What should work, for all PDF files, is an append-only update that uses only v1.3-ish features to create a self-contained Info dictionary. I hadn’t hacked PDF by hand since 1993, but I dusted off my reference manuals and wrote a script that correctly implements the spec.
It doesn’t work on a Kindle. Acrobat sees my data, Mac OS X Preview sees it, pdftk sees it, and every other tool I’ve tried agrees that my script generates valid PDF files with updated metadata. However, if I use my tool and then ask pdftk to convert the append-only update into a rewrite, the Kindle can see it (but only if it started out as v1.3).
I therefore declare their parser busted. The actual PDF viewer works fine, but whatever cheesy hack they’re using to quickly scan for metadata, it ain’t the good cheese.
Finally got sick of constantly dealing with the variety of encoding schemes used for Japanese text files. I still convert everything to UTF-8 before any serious use, but for just looking at a random downloaded file, I wanted to eliminate a step.
less supports input filters with the LESSOPEN environment variable, but you need something to put into it. Turns out the Perl Encode::Guess module works nicely for this, and now I no longer care if a file is JIS, ShiftJIS, CP932, EUC-JP, or UTF-8. Code below the fold.

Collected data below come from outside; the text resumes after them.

#[export] Instance total_cmp_on_key {A B} (k : A -> B) (c : B -> B -> comparison) :
  TotalCmp c -> TotalCmp (on_key k c).
Proof.
  intros T. unfold on_key. split; intros.
  - apply tc_refl, _.
  - apply tc_opp, _.
  - by apply (tc_trans_lt c _ (k y)).
  - by apply tc_eq_l.
Qed.

#[export] Instance total_cmp_flip {A} (c : A -> A -> comparison) :
  TotalCmp c -> TotalCmp (fun x y => c y x) | 10.
Proof.
  intros T. split.
  - intros x. apply tc_refl, _.
  - intros x y. apply tc_opp, _.
  - intros x y z H1 H2. by apply (tc_trans_lt c z y x).
  - intros x y z H. symmetry. by apply (tc_eq_r c z y x).
Qed.

#[export] Instance total_cmp_N : TotalCmp N.compare.
Proof.
  split.
  - apply N.compare_refl.
  - intros x y. apply N.compare_antisym.
  - intros x y z. rewrite !N.compare_lt_iff. lia.
  - intros x y z H. apply N.compare_eq in H. by subst.
Qed.

#[export] Instance total_cmp_Z : TotalCmp Z.compare.
Proof.
  split.
  - apply Z.compare_refl.
  - intros x y. apply Z.compare_antisym.
  - intros x y z. rewrite !Z.compare_lt_iff. lia.
  - intros x y z H. apply Z.compare_eq in H. by subst.
Qed.

(** ** [min] and [sorted] *)

Lemma min_from_in {A} (lt : A -> A -> bool) b l :
  min_from lt b l = b \/ min_from lt b l ∈ l.
Proof.
  revert b. induction l as [|x l IH]; intros b; simpl; [by left|].
  destruct (IH (if lt x b then x else b)) as [->|H]; [|right; set_solver].
  destruct (lt x b); [right; set_solver|by left].
Qed.

Lemma min_from_le {A} (cmp : A -> A -> comparison) `{!TotalCmp cmp} b l :
  forall y, y ∈ b :: l -> cmp_le cmp (min_from (cmp_lt cmp) b l) y = true.
Proof.
  revert b. induction l as [|x l IH]; intros b y Hy; simpl.
  - apply list_elem_of_singleton in Hy as ->. by apply cmp_le_refl.
  - set (b' := if cmp_lt cmp x b then x else b).
    assert (Hb : cmp_le cmp b' b = true /\ cmp_le cmp b' x = true).
    { subst b'. rewrite (cmp_lt_not_le cmp). destruct (cmp_le cmp b x) eqn:E; simpl.
      - split; [by apply cmp_le_refl|done].
      - split; [|by apply cmp_le_refl].
        destruct (cmp_le_total cmp b x); congruence. }
    destruct Hb as [Hb Hx].
    apply elem_of_cons in Hy as [->|Hy].
    + apply (cmp_le_trans cmp _ b'); [apply (IH b' b'); set_solver|done].
    + apply elem_of_cons in Hy as [->|Hy].
      * apply (cmp_le_trans cmp _ b'); [apply (IH b' b'); set_solver|done].
      * apply IH. set_solver.
Qed.

Lemma min_from_lt_ext {A} (lt1 lt2 : A -> A -> bool) b l :
  (forall x y, x ∈ b :: l -> y ∈ b :: l -> lt1 x y = lt2 x y) ->
  min_from lt1 b l = min_from lt2 b l.
Proof.
  revert b. induction l as [|x l IH]; intros b H; simpl; [done|].
  rewrite (H x b) by set_solver. apply IH. intros y z Hy Hz. apply H.
  - destruct (lt2 x b); set_solver.
  - destruct (lt2 x b); set_solver.
Qed.

(** The minimum does not depend on the order when only equal elements tie. *)
Lemma min_from_perm {A} (cmp : A -> A -> comparison) `{!TotalCmp cmp} b l b' l' :
  b :: l ≡ₚ b' :: l' ->
  (forall x y, x ∈ b :: l -> y ∈ b :: l -> cmp x y = Eq -> x = y) ->
  min_from (cmp_lt cmp) b l = min_from (cmp_lt cmp) b' l'.
Proof.
  intros Hp Hinj.
  assert (In1 : min_from (cmp_lt cmp) b l ∈ b :: l).
  { destruct (min_from_in (cmp_lt cmp) b l) as [->|]; set_solver. }
  assert (In2 : min_from (cmp_lt cmp) b' l' ∈ b :: l).
  { rewrite Hp. destruct (min_from_in (cmp_lt cmp) b' l') as [->|]; set_solver. }
  apply Hinj; [done|done|].
  apply (cmp_le_antisym cmp); apply min_from_le; [done..|].
  by rewrite <- Hp.
Qed.

Lemma insert_sorted_perm {A} (le : A -> A -> bool) x l : insert_sorted le x l ≡ₚ x :: l.
Proof.
  induction l as [|y l IH]; simpl; [done|]. destruct (le x y); [done|].
  rewrite IH. by constructor.
Qed.

Lemma py_sorted_perm {A} (le : A -> A -> bool) l : py_sorted le l ≡ₚ l.
Proof. induction l as [|x l IH]; simpl; [done|]. by rewrite insert_sorted_perm, IH. Qed.

Lemma elem_of_py_sorted {A} (le : A -> A -> bool) l x : x ∈ py_sorted le l <-> x ∈ l.
Proof. by rewrite py_sorted_perm. Qed.

Lemma length_py_sorted {A} (le : A -> A -> bool) l : length (py_sorted le l) = length l.
Proof. by rewrite py_sorted_perm. Qed.

Lemma insert_sorted_sorted {A} (cmp : A -> A -> comparison) `{!TotalCmp cmp} x l :
  StronglySorted (fun a b => cmp_le cmp a b = true) l ->
  StronglySorted (fun a b => cmp_le cmp a b = true) (insert_sorted (cmp_le cmp) x l).
Proof.
  induction 1 as [|y l Hl IH Hy]; simpl; [repeat constructor|].
  destruct (cmp_le cmp x y) eqn:E.
  - constructor; [by constructor|]. constructor; [done|].
    eapply Forall_impl; [exact Hy|]. intros z Hz. by apply (cmp_le_trans cmp x y z).
  - constructor; [done|]. rewrite insert_sorted_perm. constructor; [|done].
    destruct (cmp_le_total cmp x y); congruence.
Qed.

Lemma py_sorted_sorted {A} (cmp : A -> A -> comparison) `{!TotalCmp cmp} l :
  StronglySorted (fun a b => cmp_le cmp a b = true) (py_sorted (cmp_le cmp) l).
Proof. induction l; simpl; [constructor|by apply insert_sorted_sorted]. Qed.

PDF version 1.5 doesn’t work for metadata (apparently because it compresses objects to reduce the output size); save as 1.3 for it to be parsed correctly, and you’ll still need to set the filename to the title you want displayed in the main book listing, even though the device actually parses it out of the file to display on the detail page. Blech.
You can insert the metadata with pdftk as per bloovis, or some other tools (the full version of Adobe Acrobat works great, but is not exactly free…). LaTeX users can use a sledgehammer to swat this fly with the hyperref package, but you’ll need to use dvipdfmx -V3 to downrev the PDF output to 1.3.
Sony got their PDF software from Adobe (for the DRM, mostly), so their Readers don’t have this problem. Sadly, this means that a file generated for the Kindle will display much slower on the Sony, since the object-compression is quite useful.
Many years ago, I was working setup at a trade show, and the network guy asked me to run down to the other end of the conference hall and check out a piece of equipment for him. When I got there, he called me on the radio and asked me what color the blinkenlights were.
“Oh, you didn’t know I’m partially color-blind.”
Today, Dan Kaminsky has released a new iPhone/Android app that does real-time color filtering to allow you to compensate for these problems. I don’t have any compatible devices at the moment, but they seem to have matured enough that it will be worth buying one soon, and this will be a must-buy app.
Fontographer 5.0 is out. I knew they’d done a cleanup release after acquiring the old code, but I hadn’t expected the FontLab folks to do major new development on it.
In this well-linked news, a team of researchers has reported success at curing erectile dysfunction with shockwaves. When describing how much force is being applied to the penis, they chose a very revealing comparison:
"These are very, very low energy shock waves," Vardi said. Each shockwave applied roughly 100 bar of pressure — some 20 times the air pressure in a bottle of champagne, but less than the pressure exerted by a woman in stiletto heels who weighs 132 lbs. (60 kg).
Apparently medical research is now being performed in full dominatrix gear. Who knew?